Scientific classification
- Kingdom: Plantae
- Clade: Tracheophytes
- Clade: Angiosperms
- Clade: Eudicots
- Clade: Rosids
- Order: Rosales
- Family: Rosaceae
- Genus: Prunus
- Subgenus: Prunus subg. Cerasus
- Species: P. fruticosa
- Binomial name: Prunus fruticosa Pall.
- Synonyms: Cerasus fruticosa (Pall.) Woronow; Prunus intermedia Poiret;

= Prunus fruticosa =

- Authority: Pall.
- Conservation status: LC
- Synonyms: Cerasus fruticosa (Pall.) Woronow, Prunus intermedia Poiret

Species of plant

Prunus fruticosa, the European dwarf cherry, dwarf cherry, Mongolian cherry or steppe cherry is a deciduous, xerophytic, winter-hardy, cherry-bearing shrub. It is also called ground cherry and European ground cherry, but is not to be confused with plants in the distinct "Groundcherry" genus of Physalis.

Prunus fruticosa is native to central and southeastern Europe, Ukraine, European Russia, the northern Caucasus, Kazakhstan, and the Altai.

==Description==
As a shrub Prunus fruticosa grows 1–2 m high and as wide, in almost any soil, but best in loamy soil, spreading via suckers. Roots are abundant. The plant requires full sun, it is a steppe rather than a forest plant, although it does form thickets at the edges of open forest.

The bark is dark brown with yellow lenticels. The leaves are oblanceolate to obovate, about 12 mm by 6 mm, with acuminate apex, glabrous above, thick, serrated with crenate margin, dark green, yellow in autumn, with a short petiole.

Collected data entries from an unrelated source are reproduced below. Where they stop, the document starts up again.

(* ===== verification/AmPipe.v ===== *)
(** * Pipes between applications (servers/am/filedescriptor.cpp)

    A pipe holds what one write request carried until readers took all of it.
    It refines a queue of bytes: what readers get is what was accepted from
    the writer, in order, and a write is acknowledged when it has been read. *)

From S2P Require Import Prelude Bytes Message AmFd.
From stdpp Require Import base list numbers option.
From Stdlib Require Import ZArith Lia.

Local Open Scope Z_scope.

(** ** The queue a pipe implements *)

(** The data of a message that answers a read, and of a write request. *)
Definition read_payload (m : Message) : list Z := getB read_data (Z.to_nat (getU read_len m)) m.
Definition write_payload (m : Message) : list Z := getB write_data (Z.to_nat (getU write_len m)) m.

(** What a request does to the bytes pending in the pipe: a write is accepted
    only by an empty pipe, a read takes at most the bytes it asks for. *)
Definition queue_step (m : Message) (p : list Z) : list Z :=
  match type m with
  | kWrite => match p with [] => write_payload m | _ => p end
  | kRead => drop (Z.to_nat (getU read_count m)) p
  | _ => p
  end.

(** The bytes a request adds to the pipe. *)
Definition accepted1 (m : Message) (p : list Z) : list Z :=
  match type m, p with kWrite, [] => write_payload m | _, _ => [] end.

(** A write is acknowledged when none of its bytes is left in the pipe. *)
Definition acked1 (m : Message) (p : list Z) : nat :=
  match type m, p with
  | kWrite, [] => match write_payload m with [] => 1 | _ => 0 end
  | kRead, _ :: _ => match queue_step m p with [] => 1 | _ => 0 end
  | _, _ => 0
  end.

Fixpoint accepted (ms : list Message) (p : list Z) : list Z :=
  match ms with [] => [] | m :: ms' => accepted1 m p ++ accepted ms' (queue_step m p) end.
Fixpoint acked (ms : list Message) (p : list Z) : nat :=
  match ms with [] => 0 | m :: ms' => acked1 m p + acked ms' (queue_step m p) end.

(** ** What the manager sends *)

(** The bytes sent to readers and the acknowledgements sent to the writer. *)
Definition delivered1 (a : action) : list Z :=
  match a with Send m _ => match type m with kRead => read_payload m | _ => [] end | _ => [] end.
Definition delivered (o : list action) : list Z := concat (map delivered1 o).
Definition ack1 (id : Z) (a : action) : nat :=
  match a with Send m to => if decide (type m = kReceived /\ to = id) then 1 else 0 | _ => 0 end%nat.
Definition acks (id : Z) (o : list action) : nat := list_sum (map (ack1 id) o).

Lemma delivered_app o o' : delivered (o ++ o') = delivered o ++ delivered o'.
Proof. unfold delivered. by rewrite map_app, concat_app. Qed.

Lemma acks_app id o o' : acks id (o ++ o') = (acks id o + acks id o')%nat.
Proof. unfold acks. by rewrite map_app, list_sum_app. Qed.

Lemma take_splice_0 l s : (length s <= length l)%nat -> take (length s) (splice l 0 s) = s.
Proof. intros. by rewrite <- (slice_splice_same l 0 s) at 3. Qed.

(** ** Requests to a pipe *)

Section pipe.
Context (junk : list Z) (find_server : list Z -> Z * Z).
Context (Hjunk : length junk = arg_size) (Hbytes : bytes junk).

(** A request is read or written through the descriptor. *)
Definition request (m : Message) (d : FileDescriptor) (w : Mail) : outcome (FileDescriptor * Mail) :=
  match type m with
  | kRead => Read junk find_server d m w
  | kWrite => Write junk find_server d m w
  | _ => Ok (d, w)
  end.

Fixpoint requests (ms : list Message) (d : FileDescriptor) (w : Mail) : outcome (FileDescriptor * Mail) :=
  match ms with
  | [] => Ok (d, w)
  | m :: ms' => '(d, w) ← request m d w; requests ms' d w
  end.

(** The library sends at most 16 bytes in a message. *)
Definition request_ok (m : Message) : Prop := message_ok m /\ getU write_len m <= Z.of_nat data_size.

(** An open pipe of writer [id] in which [p] is pending. *)
Definition pipe_is (id : Z) (p : list Z) (d : FileDescriptor) : Prop :=
  exists data, d = PipeFd id data (Z.of_nat (length p)) false /\ length data = data_size /\
    (length p <= data_size)%nat /\ take (length p) data = p.

(** A data message of [c] and the empty one that ends an answer. *)
Lemma chunk_message c :
  (length c <= data_size)%nat -> bytes c ->
  exists m, putB read_data c (uninit junk kRead) = Some m /\
    read_payload (setF read_len (Z.of_nat (length c)) m) = c /\
    read_payload (setF read_len 0 (setF read_len (Z.of_nat (length c)) m)) = [] /\
    type m = kRead.
Proof.
  intros Hc Hb. unfold putB, uninit; simpl arg.
  unfold data_size, read_data, arg_size in *.
  rewrite write_at_Some by (rewrite Hjunk; lia).
  eexists; split_and!; [reflexivity| | |done].
  all: set (m := set_arg _ _).
  all: assert (message_ok m) as Hm by
    (split; [unfold m; simpl; rewrite length_splice; rewrite ?Hjunk; (done || lia) | by apply bytes_splice]).
  - unfold read_payload, getB. rewrite getU_setF by done.
    rewrite Z.mod_small, Nat2Z.id by (cbn; lia).
    unfold setF, read_data; simpl arg.
    rewrite slice_set_le_ne by (rewrite ?length_splice, ?Hjunk; cbn; lia).
    apply slice_splice_same. rewrite Hjunk; lia.
  - unfold read_payload. by rewrite getU_setF by (auto with bytes).
Qed.

Lemma read_pipe id p d m w :
  pipe_is id p d -> bytes p -> type m = kRead -> request_ok m ->
  exists d' o, request m d w = Ok (d', MkMail (inbox w) (out w ++ o)) /\
    pipe_is id (queue_step m p) d' /\
    delivered o = take (Z.to_nat (getU read_count m)) p /\ acks id o = acked1 m p.
Proof.
  intros (data & -> & Hdata & Hp & Htake) Hb Ht [Hm _]. unfold request. rewrite Ht. cbn [Read].
  unfold Pipe_Read, acked1, queue_step. rewrite Ht.
  pose proof (getU_range read_count m Hm eq_refl) as Hcount.
  set (count := getU read_count m) in *.
  destruct p as [|c p']; [|set (p := c :: p') in *].
  { simpl. rewrite drop_nil, take_nil. eexists _, [_]. split_and!; [reflexivity|by exists data|done|done]. }
  rewrite decide_False by (simpl; lia).
  case_decide as Hlen.
  - rewrite Nat2Z.id, read_at_Some by (rewrite Hdata; lia). cbn [defined mbind outcome_bind].
    unfold slice. rewrite drop_0, Htake.
    destruct (chunk_message p) as (sm & -> & Hpay & Hend & Hty); [lia|done|]. cbn [defined mbind outcome_bind].
    eexists _, [_; _; _]. split_and!.
    + unfold send, act; cbn [inbox out]. by rewrite <- !app_assoc.
    + rewrite drop_ge by lia. exists (replicate data_size 0). split_and!; done || (simpl; lia).
    + unfold delivered; cbn [map concat delivered1 setF type set_type set_arg]. rewrite Hty, Hpay, Hend, take_ge by lia. by rewrite !app_nil_r.
    + rewrite drop_ge by lia. unfold acks; cbn [map list_sum foldr ack1 setF type set_type set_arg]. rewrite Hty, decide_False by naive_solver.
      by rewrite decide_True by done.
  - rewrite (read_at_Some data 0) by (rewrite Hdata; lia). cbn [defined mbind outcome_bind].
    assert (slice data 0 (Z.to_nat count) = take (Z.to_nat count) p) as Hs.
    { unfold slice. rewrite drop_0. transitivity (take (Z.to_nat count) (take (length p) data));
        [by rewrite take_take, Nat.min_l by lia|by rewrite Htake]. }
    assert (length (take (Z.to_nat count) p) = Z.to_nat count) as Htl by (rewrite length_take; lia).
    rewrite Hs. destruct (chunk_message (take (Z.to_nat count) p)) as (sm & Hput & Hpay & Hend & Hty);
      [lia|by apply Forall_take|]. rewrite Htl, Z2Nat.id in Hpay, Hend by lia.
    rewrite Hput. cbn [defined mbind outcome_bind].
    rewrite read_at_Some by (rewrite Hdata; lia). cbn [defined mbind outcome_bind].
    assert (slice data (Z.to_nat count) (Z.to_nat (Z.of_nat (length p) - count)) = drop (Z.to_nat count) p) as Hr.
    { unfold slice. transitivity (drop (Z.to_nat count) (take (length p) data)); [|by rewrite Htake].
      rewrite skipn_firstn_comm. f_equal. lia. }
    rewrite Hr. eexists _, [_; _]. split_and!.
    + unfold send, act; cbn [inbox out]. by rewrite <- !app_assoc.
    + exists (splice data 0 (drop (Z.to_nat count) p)). rewrite length_drop. split_and!.
      * f_equal. lia.
      * rewrite length_splice by (rewrite length_drop; lia). done.
      * lia.
      * rewrite <- length_drop. apply take_splice_0. rewrite length_drop. lia.
    + unfold delivered; cbn [map concat delivered1 setF type set_type set_arg]. rewrite Hty, Hpay, Hend. by rewrite !app_nil_r.
    + unfold acks; cbn [map list_sum foldr ack1 setF type set_type set_arg]. rewrite Hty, decide_False by naive_solver.
      destruct (drop (Z.to_nat count) p) eqn:E; [|done].
      apply (f_equal length) in E. rewrite length_drop in E. change (length p - Z.to_nat count = 0)%nat in E. lia.
Qed.

Lemma write_pipe id p d m w :
  pipe_is id p d -> type m = kWrite -> request_ok m ->
  exists d' o, request m d w = Ok (d', MkMail (inbox w) (out w ++ o)) /\
    pipe_is id (queue_step m p) d' /\ delivered o = [] /\ acks id o = acked1 m p.
Proof.
  intros (data & -> & Hdata & Hp & Htake) Ht [Hm Hlen]. unfold request. rewrite Ht. cbn [Write].
  unfold Pipe_Write, queue_step, acked1. rewrite Ht.
  pose proof (getU_range write_len m Hm eq_refl) as Hrange. destruct Hm as [Harg _].
  destruct p as [|c p']; [|set (p := c :: p') in *].
  - rewrite decide_True by done. unfold write_payload, getB.
    set (len := getU write_len m) in *. unfold data_size, arg_size in *.
    assert (length (slice (arg m) write_data (Z.to_nat len)) = Z.to_nat len) as Hsl
      by (apply length_slice; rewrite Harg; unfold write_data; lia).
    case_decide as Hz.
    + rewrite read_at_Some by (rewrite Harg; unfold write_data; lia). cbn [defined mbind outcome_bind].
      rewrite write_at_Some by lia. cbn [defined mbind outcome_bind].
      eexists _, []. split_and!; [by rewrite app_nil_r; destruct w| |done|].
      * eexists (splice data 0 (slice (arg m) write_data (Z.to_nat len))).
        rewrite Hsl, Z2Nat.id by lia. split_and!; [done|by rewrite length_splice by lia|unfold data_size; lia|].
        rewrite <- Hsl at 1. apply take_splice_0. lia.
      * destruct (slice _ _ _); [|done]. simpl in Hsl. lia.
    + assert (len = 0) as -> by lia. eexists _, [_]. split_and!; [reflexivity| |done|].
      * by exists data.
      * unfold acks; simpl. by rewrite decide_True.
  - rewrite decide_False by (simpl; lia). eexists _, [_]. split_and!; [reflexivity|by exists data|done|done].
Qed.

Lemma accepted_bytes m p : request_ok m -> bytes p -> bytes (queue_step m p).
Proof.
  intros [[_ Hm] _] Hp. unfold queue_step. destruct (type m); try done.
  - destruct p; [by apply bytes_slice|done].
  - by apply Forall_drop.
Qed.

(** The bytes of the queue are conserved by a request. *)
Lemma conserved1 m p :
  p ++ accepted1 m p =
  match type m with kRead => take (Z.to_nat (getU read_count m)) p | _ => [] end ++ queue_step m p.
Proof.
  unfold accepted1, queue_step.
  destruct (type m); rewrite ?app_nil_r; try done; [by destruct p; rewrite ?app_nil_r|].
  by rewrite take_drop.
Qed.

Lemma request_spec id p d m w :
  pipe_is id p d -> bytes p -> request_ok m ->
  exists d' o, request m d w = Ok (d', MkMail (inbox w) (out w ++ o)) /\
    pipe_is id (queue_step m p) d' /\ p ++ accepted1 m p = delivered o ++ queue_step m p /\
    acks id o = acked1 m p.
Proof.
  intros Hd Hb Hm. rewrite conserved1.
  destruct (decide (type m = kRead)) as [Ht|Hr].
  { destruct (read_pipe id p d m w) as (d' & o & ? & ? & Ho & ?); [done..|].
    exists d', o. by rewrite Ho, Ht. }
  destruct (decide (type m = kWrite)) as [Ht|Hw].
  { destruct (write_pipe id p d m w) as (d' & o & ? & ? & Ho & ?); [done..|].
    exists d', o. by rewrite Ho, Ht. }
  exists d, []. unfold request, queue_step, acked1. rewrite app_nil_r.
  destruct w. by destruct (type m).
Qed.
End pipe.


(** "hello world" written in one message, read five bytes at a time. *)
Definition hello : list Z := [104; 101; 108; 108; 111; 32; 119; 111; 114; 108; 100].
Definition sample_write : Message :=
  setF write_len 11 (set_src 5 (default (zero_message kWrite) (putB write_data hello (zero_message kWrite)))).
Definition sample_read : Message := setF read_count 5 (set_src 6 (zero_message kRead)).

The flowers are white hermaphroditic blossoms in leafy bracts located 2-4 each on short peduncles in sessile umbels. They are pollinated by bees. In the Northern Hemisphere, the plant flowers in May. The fruit is light to dark red, globose to pyriform, about 8–25 mm in diameter, ripening in August. The taste is sour-sweet, or tart.

==Uses==
As a sour tasting cherry, the fruit is used in cooking, and for jams and jellies. It has medicinal uses as an astringent. The flowers are its basis of bee-keeping honey plant.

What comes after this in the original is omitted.